OMISSÃO


Se vendo os meus olhos
Se faço que não estou vendo
Eu me vendo, cara !

 

AS VAIAS SOBRE O CAJU

   Quando ouvi as primeiras vaias no PAN – endereçadas ao Presidente Lula – eu ainda estava emocionado com a abertura dos jogos. A entrada do Cordel do Fogo Encantado rodeado de centenas de artistas, palhaços, saltimbancos, havia sido apoteótica. A vaia para mim veio em descompasso...  Pensei ser coisa de “democratas” sulistas aproveitando, por um lado, a crise aérea + tragédia do avião da TAM, vinculando-as diretamente ao governo atual, e, por outro, o “ufano-bairrismo” de alguns cariocas que estavam vendo os jogos como uma coisa só deles e não de um país inteiro. Teve nego que disse: “podemos organizar as coisas independentemente do auxílio do governo”. Vamos devagar, gente, esse ideal anarquista ainda está longe de ser alcançado pelo “mundo civilizado” E teve outra: “Apesar da crise, mostramos que somos capazes”. Meu bem, até traficante parou para ver os jogos. Quem não queria ajudar? Quem não torceu pelo sucesso dos Jogos? Tudo era favorável. Como diria o filósofo do Residencial Boa Viagem, Van das Negas: “Cavalo carregado de mel até o rabo vai doce”. Até o Presidente ajudou, não sabiam?...
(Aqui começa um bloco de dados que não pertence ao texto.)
(* ===== verification/Dispatch.v ===== *)
(** * Dispatch windows

    [RedisDueStateStore] of [src/src/infrastructure/redis/mod.rs]: the schedule
    of a scenario is a Redis hash that remembers the open dispatch window, which
    of its slices have been acknowledged, and when the next window is due.  The
    scripts of [prepare_window], [ack_slice] and [register_run] are translated
    command by command.  An abstract schedule specifies the first two; they are
    proved to implement it for the current leader, and to change nothing for
    any other caller. *)

From S2P Require Import Prelude RustStr Contracts Domain Lua Redis RedisMem Coordination Leader.

(** ** The store *)

Definition MAX_DISPATCH_SLICES : Z := 4096.

Record AggregationRegistrationConfig := mkRegistration {
  reg_key_prefix : string;
  reg_partial_timeout : duration;
  reg_retention : duration;
  reg_max_active_runs : Z;
}.

Record RedisDueStateStore := mkDueStore {
  due_schedule_prefix : string;
  due_aggregation_registration : option AggregationRegistrationConfig;
}.

Definition due_store_new (schedule_prefix : string) : RedisDueStateStore :=
  mkDueStore schedule_prefix None.

Definition with_aggregation_registration (self : RedisDueStateStore) (key_prefix : string)
    (partial_timeout retention : duration) (max_active_runs : Z) : RedisDueStateStore :=
  mkDueStore (due_schedule_prefix self)
    (Some (mkRegistration key_prefix partial_timeout retention max_active_runs)).

Definition due_key_for (self : RedisDueStateStore) (scenario_id : string) : string :=
  due_schedule_prefix self +:+ ":" +:+ scenario_id.

(** One step of the loop over the comma-separated indexes. *)
Definition parse_missing_slice (operation : string) (total_slices : Z) (slices : list Z)
    (value : string) : result CoordinationError (list Z) :=
  index ← ok_or (parse_uint u32_max value)
            (InvalidState operation ("invalid missing-slice index '" +:+ value +:+ "'"));
  reject_if ((total_slices <=? index) || from_option (fun previous => index <=? previous) false (last slices))
    (InvalidState operation "missing-slice indexes are out of range or not strictly ordered");;
  Ok (slices ++ [index]).

Definition parse_missing_slices (operation raw : string) (total_slices : Z)
    : result CoordinationError (list Z) :=
  if str_is_empty raw then Ok []
  else try_fold (parse_missing_slice operation total_slices) [] (split_char "," raw).

(** ** Scripts *)

Section scripts.
Context {db : Type} `{Redis db}.
Implicit Types (lock_key schedule_key owner fence : string).

Definition leader_is_current lock_key owner fence : Script db bool :=
  present ← query (EXISTS lock_key);
  if negb present then mret false else
  remaining ← query (PTTL lock_key);
  if remaining <=? 0 then mret false else
  leader_matches lock_key owner fence.

Definition ack_field (index : Z) : string := "ack:" +:+ tostring index.

(** The loop that collects the slices not acknowledged yet. *)
Definition collect_missing schedule_key (total_slices : Z) : Script db (list string * Z) :=
  script_fold (fun '(missing, acked) index =>
      ack ← hget schedule_key (ack_field index);
      mret (if decide (ack = Some "1") then (missing, acked + 1)
            else (missing ++ [tostring index], acked)))
    ([], 0) (rangeZ total_slices).

Definition prepare_reply : Type := Z * string * Z * string * Z * string.

Definition prepare_refused (code : Z) (message : string) : prepare_reply :=
  (code, EmptyString, 0, EmptyString, 0, message).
     Mas não estou aqui como advogado de defesa do Presidente. Queria me ater às vaias. Imediatamente me veio à memória gente que suportou vaias com certo brio. Nem vou falar do Oswald de Andrade e o pessoal de 22. Tampouco de Caetano e os Tropicalistas. Não vou lembrar dos festivais (Sérgio Ricardo chegou a quebrar um violão e o lançou na platéia. Estava defendendo a música Beto Bom de Bola).  Minha lembrança é o astro do meu querido Botafogo, Paulo César Caju. Numa disputa pela antiga Taça Rocca, com a nossa arqui-rival, a Argentina, recordo que o Brasil perdia de 2x1 (não me lembro o tempo de jogo nem a data do acontecimento) e precisava do empate para ganhar o título.  Mais de sessenta mil pessoas vaiavam cada vez que Caju pegava na bola. A vaia era tão ensurdecedora que irritava até telespectador. Então, lá pelos meados do segundo tempo, Tostão pega a bola pela lateral do campo e, com o talento que Deus lhe deu, lança da área do escanteio, na medida, entre dois zagueiros adversários. Paulo César, no meio dos zagueiros hermanos, deu uma sutil “matada” no peito, e foi com tanto nojo (como a gente costuma chamar aqui nas peladas), que a bola caiu mansamente entre ele e o coitado do goleiro, postado três metros à sua frente. Um pipoco indefensável calou momentaneamente o estádio, enquanto PC corria pra essa mesma torcida que antes o vaiava, mostrando e beijando o escudo da seleção canarinha. Brasil, campeão da Taça Rocca daquele ano! Que jogador, o Paulo César Caju!
  
     O poeta gorducho, Joca, me contou que nunca teve gabarito para uma vaia: “Sou pequenino ainda. Um poeta menor. Quando muito, uma gracinha, um muxoxo, risadinhas atrás das cortinas, uma gargalhada solta no meio da sala durante um poema. É bem pior do que uma estrondosa vaia!...Você corre o risco de localizar o “malfeitor” e partir para as vias de fato”, confessou.
   
     Termino dizendo o seguinte: independente de merecida ou não, que a vaia dá uma vontade danada de mandar um bananão para o “povo”, para uma platéia, para a torcida, ah, isso dá!... Porque ninguém é de ferro!  Não é mesmo, Dodô?